◆ About this exercise: Write out exactly the lines below that run from the one containing "template_for_volume in E" through the one containing "(** With the", both included, with no other lines.

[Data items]
%%

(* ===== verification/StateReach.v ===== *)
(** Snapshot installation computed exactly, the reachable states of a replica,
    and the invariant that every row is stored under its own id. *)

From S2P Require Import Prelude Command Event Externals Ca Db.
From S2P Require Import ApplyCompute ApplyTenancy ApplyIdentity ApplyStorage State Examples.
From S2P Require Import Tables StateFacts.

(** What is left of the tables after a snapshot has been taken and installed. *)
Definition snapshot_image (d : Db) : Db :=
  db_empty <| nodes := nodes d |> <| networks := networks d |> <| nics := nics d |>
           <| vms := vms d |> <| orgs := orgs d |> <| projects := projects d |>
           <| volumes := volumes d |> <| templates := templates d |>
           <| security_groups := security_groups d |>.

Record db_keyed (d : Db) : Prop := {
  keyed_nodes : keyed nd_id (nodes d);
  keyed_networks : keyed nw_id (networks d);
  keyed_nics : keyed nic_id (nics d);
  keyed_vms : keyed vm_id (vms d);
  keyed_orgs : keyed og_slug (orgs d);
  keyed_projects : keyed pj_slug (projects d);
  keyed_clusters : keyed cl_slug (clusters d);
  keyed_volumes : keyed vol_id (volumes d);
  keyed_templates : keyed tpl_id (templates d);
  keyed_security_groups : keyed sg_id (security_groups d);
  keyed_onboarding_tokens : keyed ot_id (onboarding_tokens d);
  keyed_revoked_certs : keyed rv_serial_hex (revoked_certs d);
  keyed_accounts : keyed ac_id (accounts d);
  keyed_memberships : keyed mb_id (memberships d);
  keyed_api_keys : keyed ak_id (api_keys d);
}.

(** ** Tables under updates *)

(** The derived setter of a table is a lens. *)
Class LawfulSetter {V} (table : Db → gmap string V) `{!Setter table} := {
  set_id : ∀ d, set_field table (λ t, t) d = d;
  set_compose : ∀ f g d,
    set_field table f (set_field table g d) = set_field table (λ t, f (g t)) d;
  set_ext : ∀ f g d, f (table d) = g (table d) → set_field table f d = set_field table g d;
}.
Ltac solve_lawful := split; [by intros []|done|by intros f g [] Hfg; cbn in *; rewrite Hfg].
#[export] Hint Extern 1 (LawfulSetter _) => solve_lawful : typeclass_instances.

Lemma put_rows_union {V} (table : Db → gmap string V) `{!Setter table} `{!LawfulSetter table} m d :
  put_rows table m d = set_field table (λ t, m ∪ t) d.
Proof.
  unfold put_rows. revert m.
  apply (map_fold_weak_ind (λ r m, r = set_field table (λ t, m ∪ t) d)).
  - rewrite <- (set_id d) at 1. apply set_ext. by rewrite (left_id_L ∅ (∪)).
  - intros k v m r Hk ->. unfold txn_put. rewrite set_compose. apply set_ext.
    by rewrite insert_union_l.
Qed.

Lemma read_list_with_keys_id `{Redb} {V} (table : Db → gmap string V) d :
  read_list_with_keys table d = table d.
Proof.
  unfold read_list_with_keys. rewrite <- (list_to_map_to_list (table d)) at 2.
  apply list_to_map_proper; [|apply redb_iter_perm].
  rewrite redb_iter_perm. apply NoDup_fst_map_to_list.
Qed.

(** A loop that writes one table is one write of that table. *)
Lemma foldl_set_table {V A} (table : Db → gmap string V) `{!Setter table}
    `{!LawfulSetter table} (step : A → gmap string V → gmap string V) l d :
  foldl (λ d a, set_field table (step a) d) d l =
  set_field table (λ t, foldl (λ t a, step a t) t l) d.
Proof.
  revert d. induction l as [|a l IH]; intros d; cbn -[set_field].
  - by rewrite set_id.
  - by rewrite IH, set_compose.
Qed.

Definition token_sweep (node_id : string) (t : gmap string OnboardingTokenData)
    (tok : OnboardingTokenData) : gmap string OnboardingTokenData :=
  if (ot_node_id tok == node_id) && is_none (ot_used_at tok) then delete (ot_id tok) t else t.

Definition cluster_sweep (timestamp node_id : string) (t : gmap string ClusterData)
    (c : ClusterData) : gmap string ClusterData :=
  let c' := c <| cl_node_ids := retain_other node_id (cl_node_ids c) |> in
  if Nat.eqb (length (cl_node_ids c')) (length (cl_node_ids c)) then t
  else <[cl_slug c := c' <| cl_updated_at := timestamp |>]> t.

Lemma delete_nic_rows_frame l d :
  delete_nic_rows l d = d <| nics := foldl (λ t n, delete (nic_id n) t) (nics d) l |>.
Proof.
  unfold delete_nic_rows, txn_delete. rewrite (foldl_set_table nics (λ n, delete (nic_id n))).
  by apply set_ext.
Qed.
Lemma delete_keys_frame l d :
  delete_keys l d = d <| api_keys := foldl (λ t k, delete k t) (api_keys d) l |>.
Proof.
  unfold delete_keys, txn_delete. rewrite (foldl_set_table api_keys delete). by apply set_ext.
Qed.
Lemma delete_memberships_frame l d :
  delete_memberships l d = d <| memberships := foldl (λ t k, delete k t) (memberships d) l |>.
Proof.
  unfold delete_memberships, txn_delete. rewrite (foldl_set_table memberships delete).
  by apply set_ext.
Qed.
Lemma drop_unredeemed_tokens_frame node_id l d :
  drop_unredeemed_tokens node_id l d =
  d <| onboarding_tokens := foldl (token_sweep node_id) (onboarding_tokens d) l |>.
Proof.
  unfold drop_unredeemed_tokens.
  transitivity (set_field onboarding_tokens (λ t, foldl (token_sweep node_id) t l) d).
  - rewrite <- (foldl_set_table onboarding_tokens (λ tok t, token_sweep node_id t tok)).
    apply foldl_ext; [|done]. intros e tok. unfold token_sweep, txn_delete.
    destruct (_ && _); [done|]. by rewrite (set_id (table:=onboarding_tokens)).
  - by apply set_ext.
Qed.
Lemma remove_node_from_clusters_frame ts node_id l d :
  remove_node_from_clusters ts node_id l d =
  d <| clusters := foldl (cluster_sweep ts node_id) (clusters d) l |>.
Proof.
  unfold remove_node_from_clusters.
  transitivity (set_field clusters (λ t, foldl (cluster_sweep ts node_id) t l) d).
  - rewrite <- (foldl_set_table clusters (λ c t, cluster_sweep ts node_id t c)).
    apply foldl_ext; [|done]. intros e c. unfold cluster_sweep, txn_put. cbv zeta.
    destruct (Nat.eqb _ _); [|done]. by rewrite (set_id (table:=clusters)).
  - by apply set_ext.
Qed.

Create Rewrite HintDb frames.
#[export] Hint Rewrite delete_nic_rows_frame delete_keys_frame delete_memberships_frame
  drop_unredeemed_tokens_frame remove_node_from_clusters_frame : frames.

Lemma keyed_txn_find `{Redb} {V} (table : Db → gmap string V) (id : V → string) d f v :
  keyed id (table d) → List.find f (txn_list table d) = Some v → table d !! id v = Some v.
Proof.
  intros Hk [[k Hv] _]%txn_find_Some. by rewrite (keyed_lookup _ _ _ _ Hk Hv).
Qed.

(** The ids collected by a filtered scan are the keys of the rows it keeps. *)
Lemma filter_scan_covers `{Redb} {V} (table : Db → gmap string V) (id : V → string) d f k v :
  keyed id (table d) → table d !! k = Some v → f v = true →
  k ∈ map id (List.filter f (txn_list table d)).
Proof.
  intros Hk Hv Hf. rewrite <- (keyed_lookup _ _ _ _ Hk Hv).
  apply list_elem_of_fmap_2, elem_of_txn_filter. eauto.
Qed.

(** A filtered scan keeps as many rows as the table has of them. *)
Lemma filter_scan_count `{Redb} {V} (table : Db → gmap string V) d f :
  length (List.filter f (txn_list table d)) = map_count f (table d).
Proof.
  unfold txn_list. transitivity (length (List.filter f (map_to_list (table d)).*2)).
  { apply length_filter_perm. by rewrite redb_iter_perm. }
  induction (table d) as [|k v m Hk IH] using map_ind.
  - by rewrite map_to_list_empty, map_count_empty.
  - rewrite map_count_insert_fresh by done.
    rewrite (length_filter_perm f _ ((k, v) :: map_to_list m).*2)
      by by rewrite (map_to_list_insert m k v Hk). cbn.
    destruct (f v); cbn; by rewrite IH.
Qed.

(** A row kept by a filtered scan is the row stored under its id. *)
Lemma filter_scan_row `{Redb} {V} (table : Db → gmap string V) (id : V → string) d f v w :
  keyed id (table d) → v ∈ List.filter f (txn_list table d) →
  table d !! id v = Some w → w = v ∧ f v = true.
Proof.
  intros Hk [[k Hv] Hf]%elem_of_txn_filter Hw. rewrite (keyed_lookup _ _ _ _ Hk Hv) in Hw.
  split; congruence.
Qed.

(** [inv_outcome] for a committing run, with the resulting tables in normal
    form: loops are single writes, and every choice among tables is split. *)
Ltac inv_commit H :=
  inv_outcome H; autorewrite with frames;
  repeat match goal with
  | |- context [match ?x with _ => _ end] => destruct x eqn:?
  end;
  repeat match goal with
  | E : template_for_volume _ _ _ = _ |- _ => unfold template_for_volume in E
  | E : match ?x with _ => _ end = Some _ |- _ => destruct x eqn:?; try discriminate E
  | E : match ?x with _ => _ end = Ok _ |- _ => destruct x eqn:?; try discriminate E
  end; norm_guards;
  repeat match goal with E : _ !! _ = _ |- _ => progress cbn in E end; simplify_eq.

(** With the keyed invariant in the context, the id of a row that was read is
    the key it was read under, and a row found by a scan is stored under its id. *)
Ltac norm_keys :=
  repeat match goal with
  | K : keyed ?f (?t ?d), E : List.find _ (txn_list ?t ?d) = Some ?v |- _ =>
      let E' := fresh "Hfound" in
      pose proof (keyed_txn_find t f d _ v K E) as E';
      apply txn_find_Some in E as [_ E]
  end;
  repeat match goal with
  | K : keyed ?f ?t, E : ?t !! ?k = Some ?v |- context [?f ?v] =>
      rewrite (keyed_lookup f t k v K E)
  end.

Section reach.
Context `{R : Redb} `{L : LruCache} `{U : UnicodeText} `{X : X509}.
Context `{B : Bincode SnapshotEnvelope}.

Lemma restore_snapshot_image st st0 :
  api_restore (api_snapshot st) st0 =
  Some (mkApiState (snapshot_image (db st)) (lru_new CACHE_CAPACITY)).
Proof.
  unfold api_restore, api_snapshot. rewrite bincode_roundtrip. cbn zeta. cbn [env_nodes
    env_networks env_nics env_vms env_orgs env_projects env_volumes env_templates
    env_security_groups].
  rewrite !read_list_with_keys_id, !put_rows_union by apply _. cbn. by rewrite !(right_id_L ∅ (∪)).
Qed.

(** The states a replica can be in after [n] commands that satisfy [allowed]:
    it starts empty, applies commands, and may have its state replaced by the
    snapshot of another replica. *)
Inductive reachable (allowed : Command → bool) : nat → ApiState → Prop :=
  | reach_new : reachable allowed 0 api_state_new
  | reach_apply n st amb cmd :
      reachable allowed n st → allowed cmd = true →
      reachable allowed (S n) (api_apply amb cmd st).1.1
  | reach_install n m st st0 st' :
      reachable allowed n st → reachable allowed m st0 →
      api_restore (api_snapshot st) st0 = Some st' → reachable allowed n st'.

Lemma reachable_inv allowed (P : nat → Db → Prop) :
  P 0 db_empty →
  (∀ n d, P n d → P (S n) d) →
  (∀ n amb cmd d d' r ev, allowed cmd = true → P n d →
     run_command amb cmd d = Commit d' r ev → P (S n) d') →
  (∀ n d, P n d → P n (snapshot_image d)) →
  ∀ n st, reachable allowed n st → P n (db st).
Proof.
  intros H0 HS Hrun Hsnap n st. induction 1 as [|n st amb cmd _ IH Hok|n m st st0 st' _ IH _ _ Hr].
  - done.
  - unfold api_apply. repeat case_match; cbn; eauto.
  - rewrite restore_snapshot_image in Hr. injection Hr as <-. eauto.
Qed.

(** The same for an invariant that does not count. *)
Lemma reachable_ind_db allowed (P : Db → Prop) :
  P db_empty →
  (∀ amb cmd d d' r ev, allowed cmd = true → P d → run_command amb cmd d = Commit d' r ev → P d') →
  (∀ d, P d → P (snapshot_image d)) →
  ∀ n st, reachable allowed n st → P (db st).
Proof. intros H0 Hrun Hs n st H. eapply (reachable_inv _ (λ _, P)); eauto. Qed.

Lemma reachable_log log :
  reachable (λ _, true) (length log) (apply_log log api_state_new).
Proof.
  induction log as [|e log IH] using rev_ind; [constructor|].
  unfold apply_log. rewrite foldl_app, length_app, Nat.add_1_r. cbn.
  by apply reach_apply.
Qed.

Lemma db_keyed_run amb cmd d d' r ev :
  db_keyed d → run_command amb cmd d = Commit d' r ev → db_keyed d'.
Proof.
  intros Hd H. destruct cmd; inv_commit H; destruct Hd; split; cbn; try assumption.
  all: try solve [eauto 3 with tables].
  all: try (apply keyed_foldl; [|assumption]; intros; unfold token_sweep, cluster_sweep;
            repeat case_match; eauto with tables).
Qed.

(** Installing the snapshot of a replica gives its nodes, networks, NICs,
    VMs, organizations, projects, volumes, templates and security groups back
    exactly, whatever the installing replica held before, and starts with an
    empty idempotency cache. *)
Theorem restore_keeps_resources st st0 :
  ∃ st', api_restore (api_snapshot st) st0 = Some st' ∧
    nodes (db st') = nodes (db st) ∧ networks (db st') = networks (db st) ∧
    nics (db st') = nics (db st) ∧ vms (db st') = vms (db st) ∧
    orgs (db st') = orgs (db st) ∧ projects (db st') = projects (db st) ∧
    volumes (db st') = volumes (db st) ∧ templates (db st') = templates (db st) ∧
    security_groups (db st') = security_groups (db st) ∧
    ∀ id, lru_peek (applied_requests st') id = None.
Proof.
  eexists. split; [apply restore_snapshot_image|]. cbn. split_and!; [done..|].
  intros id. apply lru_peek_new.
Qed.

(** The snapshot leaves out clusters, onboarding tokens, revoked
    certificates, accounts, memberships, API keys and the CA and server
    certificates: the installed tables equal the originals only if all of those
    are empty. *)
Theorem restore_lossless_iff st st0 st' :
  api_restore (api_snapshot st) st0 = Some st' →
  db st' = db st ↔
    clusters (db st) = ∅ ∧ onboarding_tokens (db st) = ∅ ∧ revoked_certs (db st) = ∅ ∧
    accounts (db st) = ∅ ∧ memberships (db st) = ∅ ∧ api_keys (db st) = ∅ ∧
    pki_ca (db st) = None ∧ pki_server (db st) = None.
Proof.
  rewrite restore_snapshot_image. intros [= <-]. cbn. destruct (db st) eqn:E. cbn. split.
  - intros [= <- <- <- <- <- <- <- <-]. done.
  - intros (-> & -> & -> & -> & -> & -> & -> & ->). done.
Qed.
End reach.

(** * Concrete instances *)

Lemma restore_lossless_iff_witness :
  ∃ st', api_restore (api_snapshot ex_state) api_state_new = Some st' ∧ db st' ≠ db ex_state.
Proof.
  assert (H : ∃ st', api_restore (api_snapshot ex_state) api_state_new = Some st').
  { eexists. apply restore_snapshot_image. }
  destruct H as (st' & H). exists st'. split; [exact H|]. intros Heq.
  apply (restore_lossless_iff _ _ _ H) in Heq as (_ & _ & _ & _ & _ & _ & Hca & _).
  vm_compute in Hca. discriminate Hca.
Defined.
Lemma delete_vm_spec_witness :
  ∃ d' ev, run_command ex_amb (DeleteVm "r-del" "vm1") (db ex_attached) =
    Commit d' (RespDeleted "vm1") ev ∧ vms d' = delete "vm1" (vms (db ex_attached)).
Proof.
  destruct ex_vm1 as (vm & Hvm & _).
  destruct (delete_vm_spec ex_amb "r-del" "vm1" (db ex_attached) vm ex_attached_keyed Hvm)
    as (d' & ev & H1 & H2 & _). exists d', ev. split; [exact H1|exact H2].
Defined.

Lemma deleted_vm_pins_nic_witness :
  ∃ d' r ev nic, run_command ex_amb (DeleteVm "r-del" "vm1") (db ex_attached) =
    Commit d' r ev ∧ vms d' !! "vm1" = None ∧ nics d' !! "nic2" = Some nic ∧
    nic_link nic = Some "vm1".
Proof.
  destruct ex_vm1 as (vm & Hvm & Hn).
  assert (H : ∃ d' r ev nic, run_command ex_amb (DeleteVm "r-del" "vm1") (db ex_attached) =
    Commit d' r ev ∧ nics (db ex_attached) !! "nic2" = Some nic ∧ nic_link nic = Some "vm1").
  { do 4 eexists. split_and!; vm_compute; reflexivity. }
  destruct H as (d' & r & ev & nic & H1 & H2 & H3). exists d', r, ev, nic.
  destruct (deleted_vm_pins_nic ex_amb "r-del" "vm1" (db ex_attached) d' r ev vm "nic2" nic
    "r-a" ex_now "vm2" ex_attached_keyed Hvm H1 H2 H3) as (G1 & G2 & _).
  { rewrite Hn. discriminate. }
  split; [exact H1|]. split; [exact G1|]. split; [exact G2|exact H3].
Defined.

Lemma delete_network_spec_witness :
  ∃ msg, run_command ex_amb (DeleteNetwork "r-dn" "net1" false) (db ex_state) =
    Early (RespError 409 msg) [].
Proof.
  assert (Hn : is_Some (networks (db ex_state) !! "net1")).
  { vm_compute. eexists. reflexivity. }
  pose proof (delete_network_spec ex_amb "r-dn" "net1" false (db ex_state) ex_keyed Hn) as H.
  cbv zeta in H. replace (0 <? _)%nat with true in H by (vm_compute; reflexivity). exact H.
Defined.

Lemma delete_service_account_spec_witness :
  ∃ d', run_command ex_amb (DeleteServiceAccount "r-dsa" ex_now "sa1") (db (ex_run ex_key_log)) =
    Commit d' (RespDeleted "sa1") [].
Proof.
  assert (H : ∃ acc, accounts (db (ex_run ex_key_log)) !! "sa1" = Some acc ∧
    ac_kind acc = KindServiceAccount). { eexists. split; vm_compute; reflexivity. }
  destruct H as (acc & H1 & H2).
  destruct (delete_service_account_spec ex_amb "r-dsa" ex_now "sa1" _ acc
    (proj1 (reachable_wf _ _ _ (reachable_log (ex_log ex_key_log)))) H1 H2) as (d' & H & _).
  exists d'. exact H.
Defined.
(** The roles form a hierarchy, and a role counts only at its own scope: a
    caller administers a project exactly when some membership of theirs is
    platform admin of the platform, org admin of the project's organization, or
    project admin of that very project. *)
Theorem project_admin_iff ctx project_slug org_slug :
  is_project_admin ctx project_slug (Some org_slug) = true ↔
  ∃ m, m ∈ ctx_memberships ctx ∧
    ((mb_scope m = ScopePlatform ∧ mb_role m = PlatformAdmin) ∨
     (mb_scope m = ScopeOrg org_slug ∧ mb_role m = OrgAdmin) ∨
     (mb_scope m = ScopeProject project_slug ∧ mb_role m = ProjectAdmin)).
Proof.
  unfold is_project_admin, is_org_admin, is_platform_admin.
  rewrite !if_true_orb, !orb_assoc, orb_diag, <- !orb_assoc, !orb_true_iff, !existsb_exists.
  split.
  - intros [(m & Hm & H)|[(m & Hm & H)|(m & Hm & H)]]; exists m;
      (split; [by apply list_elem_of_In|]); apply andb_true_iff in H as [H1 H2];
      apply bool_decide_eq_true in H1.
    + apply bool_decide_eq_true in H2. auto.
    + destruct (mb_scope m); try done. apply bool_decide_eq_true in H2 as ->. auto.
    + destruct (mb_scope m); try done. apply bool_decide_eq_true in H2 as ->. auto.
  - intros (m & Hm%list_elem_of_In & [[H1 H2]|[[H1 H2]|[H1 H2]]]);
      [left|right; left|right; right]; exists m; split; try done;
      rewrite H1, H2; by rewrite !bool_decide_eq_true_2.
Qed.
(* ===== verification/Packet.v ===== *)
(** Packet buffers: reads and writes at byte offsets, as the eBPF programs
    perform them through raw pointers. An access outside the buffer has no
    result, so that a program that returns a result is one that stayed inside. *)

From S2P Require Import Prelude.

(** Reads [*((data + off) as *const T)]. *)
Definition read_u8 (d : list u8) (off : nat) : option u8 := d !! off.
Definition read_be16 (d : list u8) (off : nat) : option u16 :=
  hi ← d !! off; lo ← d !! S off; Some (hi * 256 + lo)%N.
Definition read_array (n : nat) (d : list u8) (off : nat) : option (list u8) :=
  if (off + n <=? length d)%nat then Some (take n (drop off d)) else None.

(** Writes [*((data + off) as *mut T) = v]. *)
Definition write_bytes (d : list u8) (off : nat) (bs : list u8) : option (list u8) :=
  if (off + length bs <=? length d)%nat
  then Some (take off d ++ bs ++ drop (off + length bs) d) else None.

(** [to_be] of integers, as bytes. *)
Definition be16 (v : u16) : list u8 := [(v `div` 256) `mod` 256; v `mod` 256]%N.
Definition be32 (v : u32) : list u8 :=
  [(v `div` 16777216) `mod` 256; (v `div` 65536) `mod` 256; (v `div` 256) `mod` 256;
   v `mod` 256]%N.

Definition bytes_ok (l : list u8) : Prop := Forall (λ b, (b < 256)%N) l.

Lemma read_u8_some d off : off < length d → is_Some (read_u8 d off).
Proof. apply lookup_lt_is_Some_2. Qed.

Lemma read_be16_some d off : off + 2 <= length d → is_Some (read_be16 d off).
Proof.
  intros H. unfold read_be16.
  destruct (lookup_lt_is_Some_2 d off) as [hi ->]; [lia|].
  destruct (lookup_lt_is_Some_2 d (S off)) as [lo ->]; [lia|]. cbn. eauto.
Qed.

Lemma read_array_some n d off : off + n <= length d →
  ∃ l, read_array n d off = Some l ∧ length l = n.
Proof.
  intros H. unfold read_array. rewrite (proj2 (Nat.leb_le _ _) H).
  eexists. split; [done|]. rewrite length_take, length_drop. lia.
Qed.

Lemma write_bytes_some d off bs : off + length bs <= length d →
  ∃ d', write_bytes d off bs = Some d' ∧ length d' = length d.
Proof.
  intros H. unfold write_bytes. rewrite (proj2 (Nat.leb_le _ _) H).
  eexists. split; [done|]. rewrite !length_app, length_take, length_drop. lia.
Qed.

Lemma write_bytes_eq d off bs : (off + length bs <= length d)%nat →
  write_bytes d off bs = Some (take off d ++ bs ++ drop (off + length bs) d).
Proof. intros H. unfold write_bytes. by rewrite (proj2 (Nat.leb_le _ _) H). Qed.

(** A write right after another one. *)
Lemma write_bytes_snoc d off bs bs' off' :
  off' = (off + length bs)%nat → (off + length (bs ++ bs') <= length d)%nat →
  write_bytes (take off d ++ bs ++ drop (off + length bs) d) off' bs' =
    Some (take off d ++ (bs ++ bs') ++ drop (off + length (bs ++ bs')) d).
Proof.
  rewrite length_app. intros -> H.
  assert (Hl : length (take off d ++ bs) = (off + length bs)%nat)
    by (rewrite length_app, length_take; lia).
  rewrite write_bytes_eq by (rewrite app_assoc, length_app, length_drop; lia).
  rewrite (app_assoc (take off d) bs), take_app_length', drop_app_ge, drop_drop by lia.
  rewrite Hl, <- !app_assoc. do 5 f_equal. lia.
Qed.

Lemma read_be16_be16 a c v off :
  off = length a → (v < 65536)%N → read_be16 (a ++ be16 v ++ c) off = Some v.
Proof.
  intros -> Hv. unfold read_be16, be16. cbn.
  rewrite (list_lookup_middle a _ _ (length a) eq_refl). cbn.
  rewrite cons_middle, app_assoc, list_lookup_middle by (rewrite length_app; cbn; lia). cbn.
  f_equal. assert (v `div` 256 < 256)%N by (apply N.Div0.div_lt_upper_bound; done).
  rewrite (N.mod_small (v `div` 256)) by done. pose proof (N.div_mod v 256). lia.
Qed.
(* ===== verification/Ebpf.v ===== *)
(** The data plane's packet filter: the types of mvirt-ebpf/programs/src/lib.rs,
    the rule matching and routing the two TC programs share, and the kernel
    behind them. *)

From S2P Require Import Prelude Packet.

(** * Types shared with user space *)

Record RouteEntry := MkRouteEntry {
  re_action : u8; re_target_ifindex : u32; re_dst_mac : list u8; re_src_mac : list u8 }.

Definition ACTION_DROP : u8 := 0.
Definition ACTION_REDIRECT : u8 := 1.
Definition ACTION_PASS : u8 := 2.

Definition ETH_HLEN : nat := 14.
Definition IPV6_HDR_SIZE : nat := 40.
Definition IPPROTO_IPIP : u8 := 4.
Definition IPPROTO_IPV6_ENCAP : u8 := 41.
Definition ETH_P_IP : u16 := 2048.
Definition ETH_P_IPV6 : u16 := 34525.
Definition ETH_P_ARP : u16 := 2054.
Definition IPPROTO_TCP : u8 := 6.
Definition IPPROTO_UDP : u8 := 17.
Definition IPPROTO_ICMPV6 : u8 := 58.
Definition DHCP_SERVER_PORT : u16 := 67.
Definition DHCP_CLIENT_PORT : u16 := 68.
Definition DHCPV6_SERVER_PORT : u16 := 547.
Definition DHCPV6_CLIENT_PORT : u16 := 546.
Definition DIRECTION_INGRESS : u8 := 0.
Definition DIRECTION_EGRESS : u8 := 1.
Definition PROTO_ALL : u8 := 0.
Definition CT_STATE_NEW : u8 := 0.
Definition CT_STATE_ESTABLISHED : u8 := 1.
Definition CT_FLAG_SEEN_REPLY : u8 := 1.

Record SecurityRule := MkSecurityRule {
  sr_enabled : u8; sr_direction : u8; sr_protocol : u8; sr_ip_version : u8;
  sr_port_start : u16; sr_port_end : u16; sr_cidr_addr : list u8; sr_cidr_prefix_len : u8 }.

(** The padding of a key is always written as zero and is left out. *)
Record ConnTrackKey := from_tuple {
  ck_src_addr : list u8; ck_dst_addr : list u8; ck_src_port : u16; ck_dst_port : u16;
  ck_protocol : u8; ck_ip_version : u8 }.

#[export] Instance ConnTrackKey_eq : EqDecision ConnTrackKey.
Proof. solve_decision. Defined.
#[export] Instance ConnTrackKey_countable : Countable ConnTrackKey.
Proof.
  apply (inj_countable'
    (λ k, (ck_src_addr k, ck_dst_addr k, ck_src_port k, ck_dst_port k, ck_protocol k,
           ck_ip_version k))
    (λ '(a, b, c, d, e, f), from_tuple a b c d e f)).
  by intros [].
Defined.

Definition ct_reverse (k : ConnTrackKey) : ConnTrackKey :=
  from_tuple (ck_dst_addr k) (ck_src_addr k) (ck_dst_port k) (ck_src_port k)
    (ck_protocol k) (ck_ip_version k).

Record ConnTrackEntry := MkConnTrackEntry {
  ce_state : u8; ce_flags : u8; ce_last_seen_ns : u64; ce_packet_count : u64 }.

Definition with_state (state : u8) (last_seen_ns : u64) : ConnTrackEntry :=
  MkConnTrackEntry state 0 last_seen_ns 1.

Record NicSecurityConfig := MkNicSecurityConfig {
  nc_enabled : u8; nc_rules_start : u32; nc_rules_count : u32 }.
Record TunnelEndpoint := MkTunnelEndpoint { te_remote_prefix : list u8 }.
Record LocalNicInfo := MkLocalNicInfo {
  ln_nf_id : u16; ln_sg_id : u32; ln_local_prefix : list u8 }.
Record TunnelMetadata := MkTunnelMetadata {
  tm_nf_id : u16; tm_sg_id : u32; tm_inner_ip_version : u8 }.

%%

◆ Exercise response:
  | E : template_for_volume _ _ _ = _ |- _ => unfold template_for_volume in E
  | E : match ?x with _ => _ end = Some _ |- _ => destruct x eqn:?; try discriminate E
  | E : match ?x with _ => _ end = Ok _ |- _ => destruct x eqn:?; try discriminate E
  end; norm_guards;
  repeat match goal with E : _ !! _ = _ |- _ => progress cbn in E end; simplify_eq.

(** With the keyed invariant in the context, the id of a row that was read is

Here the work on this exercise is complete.